L'errore da non fare
Non montare il condimento troppo tempo e con troppa energia, soprattutto dopo aver aggiunto il tartufo. Se lo sbatti come una maionese, il tartufo si ossida, perde il profumo, e il grasso comincia a separarsi invece di rimanere omogeneo. Mescola dolcemente con un cucchiaio. Secondo errore: non comprare tartufo già grattugiato in barattolo mesi prima: il profumo volatilizza e rimane solo il colore. Usa sempre tartufo fresco o congelato subito dopo la raccolta.
I nostri consigli
- Conserva il condimento in frigorifero coperto per massimo 7-8 giorni. Se vuoi mantenerlo più a lungo, congelalo in piccole porzioni in vassoi per cubetti di ghiaccio: dura 2-3 mesi. Scongela qualche ora prima in frigorifero.
- Puoi usare il condimento anche su risotto cremoso appena tirato giù dal fuoco, su polenta morbida, su uova sode affettate, o spalmato su pane tostato con un filo di sale marino.
- Se non trovi tartufo bianco fresco, puoi usare tartufo bianco congelato da scongelare in frigorifero: il sapore rimane integro.
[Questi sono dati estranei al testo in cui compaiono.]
(* ===== verification/Evaluation.v ===== *)
(** * The debugger agent: evaluation

    The methods of [core/inspector/InspectorDebuggerAgent.cpp] that have the
    injected script or V8 do something for the frontend, with the calls of
    [InjectedScriptBase.cpp] and [InjectedScript.cpp] they use.

    [evaluateOnCallFrame], [compileScript] and [runScript] run JavaScript, which can
    lead back into the inspector.  They are cut where they do: the first part ends
    with the call pushed on [activations], and [finishEvaluateOnCallFrame] and so on
    are what follows when JavaScript has returned. *)

From S2P Require Import Prelude Platform WTFString JSONValues JSONParser StringSearch ContentSearch InspectorState Dispatcher Engine NativeObjects CallStacks World DebuggerOps InjectedScripts AgentState Breakpoints AsyncCalls Promises Pausing.

(** ** Exceptions *)

(** A frame of the stack trace that [JavaScriptCallFrame::createExceptionDetails]
    describes. *)
Definition exceptionCallFrame `{Platform} (stackFrame : jobject) : ScriptCallFrame :=
  mkScriptCallFrame (default [] (getString (u "functionName") stackFrame))
    (String_number (default 0 (getInt (u "scriptId") stackFrame)))
    (default [] (getString (u "scriptNameOrSourceURL") stackFrame))
    (default 0 (getInt (u "lineNumber") stackFrame))
    (default 0 (getInt (u "column") stackFrame)).

Definition setOptional {A} (set : ustring -> A -> jobject -> jobject) (name : ustring) (value : option A) (o : jobject)
    : jobject :=
  match value with Some a => set name a o | None => o end.

(** A frame that is not an object is a null pointer. *)
Definition toExceptionDetails `{Platform} (object : jobject) : outcome (option jobject) :=
  match getString (u "text") object with
  | None => Done None
  | Some text =>
      let details := setString (u "text") text [] in
      let details := setOptional setString (u "url") (getString (u "url") object) details in
      let details := setOptional setInt (u "line") (getInt (u "line") object) details in
      let details := setOptional setInt (u "column") (getInt (u "column") object) details in
      let originScriptId := default 0 (getInt (u "scriptId") object) in
      let withScriptId id o := if id =? 0 then o else setString (u "scriptId") (String_number id) o in
      match default [] (getArray (u "stackTrace") object) with
      | [] => Done (Some (withScriptId originScriptId details))
      | stackTrace =>
          match mapM asObject stackTrace with
          | None => Crash
          | Some frames =>
              let first := default 0 (head frames ≫= getInt (u "scriptId")) in
              let originScriptId := if first =? originScriptId then 0 else originScriptId in
              Done (Some (withScriptId originScriptId
                (setValue (u "stackTrace") (buildInspectorArray (map exceptionCallFrame frames)) details)))
          end
      end
  end.

(** [createExceptionDetails]. *)
Definition createExceptionDetails (message : V8Message) : jobject :=
  let details := setString (u "text") (msg_text message) [] in
  let details := setInt (u "line") (msg_lineNumber message) details in
  let details := setInt (u "column") (msg_startColumn message) details in
  match msg_stackTrace message with
  | [] => details
  | stackTrace =>
      setValue (u "stackTrace")
        (buildInspectorArray (CallStackFactory.toScriptCallFramesVector stackTrace (Z.of_nat (length stackTrace)) true)) details
  end.

(** ** Results *)

Record EvalResult := mkEvalResult {
  ev_result : jobject;
  ev_wasThrown : bool;
  ev_exceptionDetails : option jobject;
}.

(** [makeEvalCall], after [makeCall]; [callFunctionOn] passes no pointer to the
    exception details. *)
Definition makeEvalCall `{Platform} (hasDetails : bool) (result : JSONValue) : outcome (Reply EvalResult) :=
  match result with
  | JSONString error => Done (ErrorReply error)
  | JSONObject resultPair =>
      match getObject (u "result") resultPair, getBoolean (u "wasThrown") resultPair with
      | Some resultObj, Some wasThrown =>
          match (if wasThrown then getObject (u "exceptionDetails") resultPair else None) with
          | Some objectExceptionDetails =>
              if hasDetails then
                match toExceptionDetails objectExceptionDetails with
                | Done exceptionDetails => Done (Answer (mkEvalResult resultObj wasThrown exceptionDetails))
                | Crash => Crash
                end
              else Crash
          | None => Done (Answer (mkEvalResult resultObj wasThrown None))
          end
      | _, _ => Done (ErrorReply (u "Internal error: result is not a pair of value and wasThrown flag"))
      end
  | _ => Done (ErrorReply (u "Internal error: result is not an Object"))
  end.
Evita i condimenti di tartufo industriali, spesso ricchi di aromi artificiali e poco tartufo vero.
- Abbina il condimento a vini bianchi strutturati o a rossi delicati tipo Pinot Nero: il tartufo bianco non ama vini frizzanti o troppo acidi.
Quando prepararla
Il condimento di tartufo bianco si prepara da novembre a marzo, quando il tartufo bianco è reperibile al mercato o dal tartufivendolo. È il piatto ideale per cene invernali sobrie, oppure come regalo di Natale fatto in casa in piccoli vasetti. Durante l'autunno e l'inverno il tartufo bianco raggiunge la maturità e il profumo è più intenso rispetto al resto dell'anno.
Domande frequenti
- Posso fare il condimento senza aglio? Sì, anzi è preferibile. L'aglio copre il profumo delicato del tartufo bianco. Usa solo il limone per mantenere freschezza.
- Il tartufo va sempre grattugiato? Se è piccolo o sottile, puoi anche affettarlo con un coltello affilato. La grattugia dà scaglie più fini e una migliore dispersione nel burro e olio.
- E se il condimento si separa durante la conservazione? È normale: rimonta dolcemente con una frusta a freddo, oppure riscalda il vasetto a bagnomaria a 35-40 gradi e mescola di nuovo. L'emulsione si ripristina.
- Quale tartufo bianco scegliere? Il tartufo bianco d'Alba (Tuber magnatum pico) è il più pregiato e profumato. Se non lo trovi, il tartufo bianco di varietà minore va bene, ma avrà aroma meno intenso.